*What to do*:
Produce the records below again, word for word, but stop after the line that contains "- apply rtc_refl.".

*** Data to examine ***

Lemma exchanged_reachable : auth_reachable demo_auth_settings demo_tokens (exchanged_world, exchanged_callers).
Proof.
  exists signed_up. split; [done|].
  pose proof (au_login demo_auth_settings demo_tokens signed_up [] sign_in "ip") as H1. rewrite signed_in_eq in H1.
  eapply rtc_l; [exact H1|]. eapply rtc_l; [apply au_present|]. eapply rtc_l; [apply au_present|].
  rewrite <- exchanged_eq. apply run_callers_steps.
Qed.

Definition answered : AuthSession :=
  match exchanged_callers with (_, Done (Ok a)) :: _ => a | _ => mkAuthSession 0 0 0 EmptyString EmptyString 0 end.

Lemma answered_first : exchanged_callers !! 0%nat = Some (first_token, Done (Ok answered)).
Proof. vm_compute. reflexivity. Qed.

Lemma refresh_token_single_use_witness :
  (refresh demo_auth_settings demo_tokens first_token exchanged_world).1 = Err AuthError.AuthenticationFailedError.
Proof.
  exact (proj1 (proj2 (refresh_token_single_use demo_auth_settings demo_tokens _ _ exchanged_reachable) _ _ _ answered_first)).
Defined.

(** The loser of the race and whoever presents the token again revoke the session. *)
Definition ann_session : RefreshSessionRecord :=
  match sessions exchanged_world with s :: _ => s | [] => mkSession 0 0 0 EmptyString None 0 0 None 0 0 None end.

Definition first_parts : RefreshTokenParts := mkParts 7 first_token.

Lemma ann_sessions : sessions exchanged_world = [ann_session] ∧ rs_organization_id ann_session = 7%N ∧
  rs_previous_token_hash ann_session = Some first_token ∧ rs_token_hash ann_session ≠ first_token ∧
  parse_refresh_token first_token = Some first_parts.
Proof. vm_compute. repeat split; congruence. Qed.

Lemma reuse_revokes_family_witness :
  let w2 := (refresh demo_auth_settings demo_tokens first_token exchanged_world).2 in
  ∃ s2, s2 ∈ sessions w2 ∧ rs_id s2 = rs_id ann_session ∧ rs_revoked_at s2 ≠ None.
Proof.
  intros w2. destruct ann_sessions as (Es & Eo & Ep & En & Eparse).
  destruct (reuse_revokes_family demo_auth_settings demo_tokens exchanged_world exchanged_callers first_token first_parts
    ann_session w2 exchanged_callers exchanged_reachable Eparse) as (_ & s2 & Hs2 & Hid & Hr & _).
  - rewrite Es. constructor.
  - exact Eo.
  - exact Ep.
  - exact En.
  - apply rtc_refl.
  - exists s2. exact (conj Hs2 (conj Hid Hr)).
Defined.

(** The token the first caller was answered with is the session's, and buys the next one. *)
Lemma refresh_decides_witness :
  ∃ a, (refresh demo_auth_settings demo_tokens (se_refresh_token answered) exchanged_world).1 = Ok a.
Proof.
  apply (proj1 (refresh_decides demo_auth_settings demo_tokens _ _ (se_refresh_token answered) exchanged_reachable)).
  exists (mkParts 7 (se_refresh_token answered)), ann_session.
  split; [vm_compute; reflexivity|]. split; [rewrite (proj1 ann_sessions); constructor|].
  split; [reflexivity|]. split; [vm_compute; reflexivity|]. split; [reflexivity|]. split; [vm_compute; reflexivity|].
  split; (eexists; split; [vm_compute; reflexivity|reflexivity]).
Defined.

(** The organization is suspended: the session is renewed all the same, and the live check
    of the access token refuses. *)
Definition suspended_world : AuthWorld :=
  let d := aw_db exchanged_world in
  set_aw_db (mkAuthDB (ad_users d) (ad_credentials d) (ad_memberships d) (ad_sessions d) (ad_assignments d) (ad_roles d)
    (ad_permissions d) (ad_role_permissions d) [(7%N, OrganizationStatus.SUSPENDED)]) exchanged_world.

Theorem suspended_organization_refreshes :
  auth_reachable demo_auth_settings demo_tokens (suspended_world, exchanged_callers) ∧
  (∃ a, (refresh demo_auth_settings demo_tokens (se_refresh_token answered) suspended_world).1 = Ok a) ∧
  (require_valid 7 (rs_user_id ann_session) (rs_id ann_session) suspended_world).1 = Err AuthError.OrganizationInactiveError.
Proof.
  split; [|split; [eexists|]; vm_compute; reflexivity]. destruct exchanged_reachable as (w0 & H0 & Hs). exists w0.
  split; [done|]. eapply rtc_r; [exact Hs|]. by apply au_other.
Qed.

(** ** Logins *)

Lemma mistyped_refused : ∀ u, ¬ proves (aw_db signed_up) "ann@example.com" (lg_password mistyped) u.
Proof. intros u (Hu & _ & c & Hc & Hv). vm_compute in Hu. injection Hu as <-. vm_compute in Hc. injection Hc as <-. vm_compute in Hv. discriminate Hv. Qed.

Lemma login_refusals_alike_witness :
  aw_db (login demo_auth_settings demo_tokens mistyped "ip" signed_up).2 = aw_db signed_up.
Proof.
  refine (proj2 (login_refusals_alike demo_auth_settings demo_tokens mistyped "ip" signed_up "ann@example.com" _ _ mistyped_refused)).
  - vm_compute. reflexivity.
  - vm_compute. reflexivity.
Defined.

Definition ann_login : AuthSession :=
  match (login demo_auth_settings demo_tokens sign_in "ip" signed_up).1 with
  | Ok a => a | Err _ => mkAuthSession 0 0 0 EmptyString EmptyString 0
  end.

Lemma signed_in_ok : login demo_auth_settings demo_tokens sign_in "ip" signed_up = (Ok ann_login, signed_in).
Proof. vm_compute. reflexivity. Qed.

Lemma login_requires_credentials_witness :
  ∃ email u, normalize_email (lg_email sign_in) = Ok email ∧ proves (aw_db signed_up) email (lg_password sign_in) u ∧
    se_user_id ann_login = us_id u.
Proof.
  destruct (login_requires_credentials demo_auth_settings demo_tokens sign_in "ip" signed_up ann_login signed_in signed_in_ok)
    as (email & u & m & status & He & _ & Hp & Hu & _).
  exists email, u. exact (conj He (conj Hp Hu)).
Defined.

(** ** A manager *)

Definition manager : Principal := mkPrincipal 1 101 7.

Lemma revoked_manager_restores_witness :
  ∃ w1 w2, revoke_membership manager 7 1 signed_up = (Ok tt, w1) ∧ restore_membership manager 7 1 w1 = (Ok tt, w2).
Proof.
  destruct (revoked_manager_restores manager 7 signed_up (mkMembership 2 7 1 MembershipStatus.ACTIVE 0 0 None) [MEMBERSHIP_MANAGE])
    as (w1 & m1 & w2 & m2 & H1 & _ & _ & H2 & _).
  - vm_compute. reflexivity.
  - constructor.
  - vm_compute. reflexivity.
  - exists w1, w2. exact (conj H1 H2).
Defined.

*** End of Data to examine ***

*Written answer*:
Lemma exchanged_reachable : auth_reachable demo_auth_settings demo_tokens (exchanged_world, exchanged_callers).
Proof.
  exists signed_up. split; [done|].
  pose proof (au_login demo_auth_settings demo_tokens signed_up [] sign_in "ip") as H1. rewrite signed_in_eq in H1.
  eapply rtc_l; [exact H1|]. eapply rtc_l; [apply au_present|]. eapply rtc_l; [apply au_present|].
  rewrite <- exchanged_eq. apply run_callers_steps.
Qed.

Definition answered : AuthSession :=
  match exchanged_callers with (_, Done (Ok a)) :: _ => a | _ => mkAuthSession 0 0 0 EmptyString EmptyString 0 end.

Lemma answered_first : exchanged_callers !! 0%nat = Some (first_token, Done (Ok answered)).
Proof. vm_compute. reflexivity. Qed.

Lemma refresh_token_single_use_witness :
  (refresh demo_auth_settings demo_tokens first_token exchanged_world).1 = Err AuthError.AuthenticationFailedError.
Proof.
  exact (proj1 (proj2 (refresh_token_single_use demo_auth_settings demo_tokens _ _ exchanged_reachable) _ _ _ answered_first)).
Defined.

(** The loser of the race and whoever presents the token again revoke the session. *)
Definition ann_session : RefreshSessionRecord :=
  match sessions exchanged_world with s :: _ => s | [] => mkSession 0 0 0 EmptyString None 0 0 None 0 0 None end.

Definition first_parts : RefreshTokenParts := mkParts 7 first_token.

Lemma ann_sessions : sessions exchanged_world = [ann_session] ∧ rs_organization_id ann_session = 7%N ∧
  rs_previous_token_hash ann_session = Some first_token ∧ rs_token_hash ann_session ≠ first_token ∧
  parse_refresh_token first_token = Some first_parts.
Proof. vm_compute. repeat split; congruence. Qed.

Lemma reuse_revokes_family_witness :
  let w2 := (refresh demo_auth_settings demo_tokens first_token exchanged_world).2 in
  ∃ s2, s2 ∈ sessions w2 ∧ rs_id s2 = rs_id ann_session ∧ rs_revoked_at s2 ≠ None.
Proof.
  intros w2. destruct ann_sessions as (Es & Eo & Ep & En & Eparse).
  destruct (reuse_revokes_family demo_auth_settings demo_tokens exchanged_world exchanged_callers first_token first_parts
    ann_session w2 exchanged_callers exchanged_reachable Eparse) as (_ & s2 & Hs2 & Hid & Hr & _).
  - rewrite Es. constructor.
  - exact Eo.
  - exact Ep.
  - exact En.
  - apply rtc_refl.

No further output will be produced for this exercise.